ITeMS strives to incorporate the key modalities of medical imaging – CT, MRI, PET, SPECT – and molecular imaging modalities such as FMT into hybrid systems in a way that optimizes the information content of resulting images as well as resolution and sensitivity concerning the cellular processes observed.         

Fig 2: An murine adenocarcinoma model was imaged using a Cathepsine-B sensitive probe. Shown are three FMT slices of a mouse at different depths, a corresponding X-ray CT slice with two lung tumors visible in the image, and a fused three-dimensional rendering of the X-ray CT and FMT data sets.

Theory Development

Appropriate and accurate theoretical descriptions, as well as computationally efficient algorithms are a core requirement for all image reconstruction problems. This is especially true for optical techniques, where the chosen model of photon propagation has an enormous influence on image quality as well as computation time. The integration of several imaging modalities into one extends further the requirements, as the combination of hybrid data should preferentially not consist in an overlay of resulting images, but in a true combination of the acquired data to yield optimal imaging performance and diagnostic output.
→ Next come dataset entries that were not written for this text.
(* ===== verification/GatewayService.v ===== *)
(** The RPC face of the gateway, src/gateway/gateway_service.cpp. *)

From S2P Require Import Prelude Types Text Codec Service Engine Raft Distributed StoreService.
From S2P Require Import Gateway RpcGateway.

Section service.
Context {Net : Type} `{!Transport Net}.

Abbreviation RpcGatewayW := (Net * RpcGatewayClient Net)%type.

Definition DecodeBatchMutations (fields : FieldMap) : res (list KvMutation) :=
  count ← stoull (GetOr fields "op_count" "0");
  Ok ((λ i, let prefix := indexed "op" i in
       mkMutation
         (if decide (GetOr fields (Key prefix "type") "put" = "delete") then kDelete else kPut)
         (GetOr fields (Key prefix "key") "") (GetOr fields (Key prefix "value") ""))
      <$> indices count).

Definition HandlePut : RpcHandler RpcGatewayW := λ request, respond request (
  fields ← payload_fields request;
  _ ← RpcGateway.Put (field fields "key") (field fields "value");
  mret "").

Definition HandleDelete : RpcHandler RpcGatewayW := λ request, respond request (
  fields ← payload_fields request;
  _ ← RpcGateway.Delete (field fields "key");
  mret "").

Definition HandleGet : RpcHandler RpcGatewayW := λ request, respond request (
  fields ← payload_fields request;
  value ← RpcGateway.Get (field fields "key")
            (ParseConsistency (GetOr fields "consistency" ""));
  mret (EncodeFields (<["value" := value]> (∅ : FieldMap)))).

Definition HandleBatch : RpcHandler RpcGatewayW := λ request, respond request (
  fields ← payload_fields request;
  mutations ← lift (DecodeBatchMutations fields);
  _ ← RpcGateway.Batch mutations;
  mret "").

Definition HandleSplitRegion : RpcHandler RpcGatewayW := λ request, respond request (
  fields ← payload_fields request;
  region_id ← lift (field_u64 fields "region_id");
  _ ← RpcGateway.SplitRegion region_id (field fields "split_key");
  mret "").

Definition HandleTransferLeader : RpcHandler RpcGatewayW := λ request, respond request (
  fields ← payload_fields request;
  region_id ← lift (field_u64 fields "region_id");
  target_peer_id ← lift (field_u64 fields "target_peer_id");
  _ ← RpcGateway.TransferLeader region_id target_peer_id;
  mret "").

Definition HandleAddPeer : RpcHandler RpcGatewayW := λ request, respond request (
  fields ← payload_fields request;
  region_id ← lift (field_u64 fields "region_id");
  store_id ← lift (field_u64 fields "store_id");
  _ ← RpcGateway.AddPeer region_id store_id;
  mret "").

Definition HandleRemovePeer : RpcHandler RpcGatewayW := λ request, respond request (
  fields ← payload_fields request;
  region_id ← lift (field_u64 fields "region_id");
  peer_id ← lift (field_u64 fields "peer_id");
  _ ← RpcGateway.RemovePeer region_id peer_id;
  mret "").

Definition HandleStatus : RpcHandler RpcGatewayW := λ request, respond request (
  '(status, fields) ← GetStatus;
  _ ← lift status;
  mret (EncodeFields fields)).

Definition gateway_handlers : list (string * RpcHandler RpcGatewayW) :=
  [ ("kv.Put", HandlePut);
    ("kv.Delete", HandleDelete);
    ("kv.Get", HandleGet);
    ("kv.Batch", HandleBatch);
    ("cluster.SplitRegion", HandleSplitRegion);
    ("cluster.TransferLeader", HandleTransferLeader);
    ("cluster.AddPeer", HandleAddPeer);
    ("cluster.RemovePeer", HandleRemovePeer);
    ("cluster.Status", HandleStatus) ].

(** [RegisterHandlers]: [None] is a null server. *)
Definition RegisterHandlers (server : option (RpcServer RpcGatewayW)) :
    res (RpcServer RpcGatewayW) :=
  match server with
  | None => Err (InvalidArgument "rpc server must not be null")
  | Some srv => register_all gateway_handlers srv
  end.
End service.

(** The server with the gateway's handlers. *)
Definition gateway_rpc_server {Net} `{!Transport Net} : RpcServer (Net * RpcGatewayClient Net) :=
  mkServer (list_to_map (reverse gateway_handlers)).

Lemma RegisterHandlers_gateway {Net} `{!Transport Net} :
  RegisterHandlers (Some (mkServer ∅)) = Ok gateway_rpc_server.
Proof. reflexivity. Qed.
We research time-efficient forward and inversion schemes for fluorescence molecular tomography (FMT) and diffuse optical tomography (DOT) and spectroscopy using different approximations to the radiation transport equation, such as the diffusion or Fokker-Planck equations. Furthermore we optimize different forward models for the different imaging systems developed. An important other topic we consider is the development of appropriate methods for optimization of the information content of the various measurements performed. A key component of our research are computationally efficient finite element models on arbitrary meshes for solving the differential equations involved.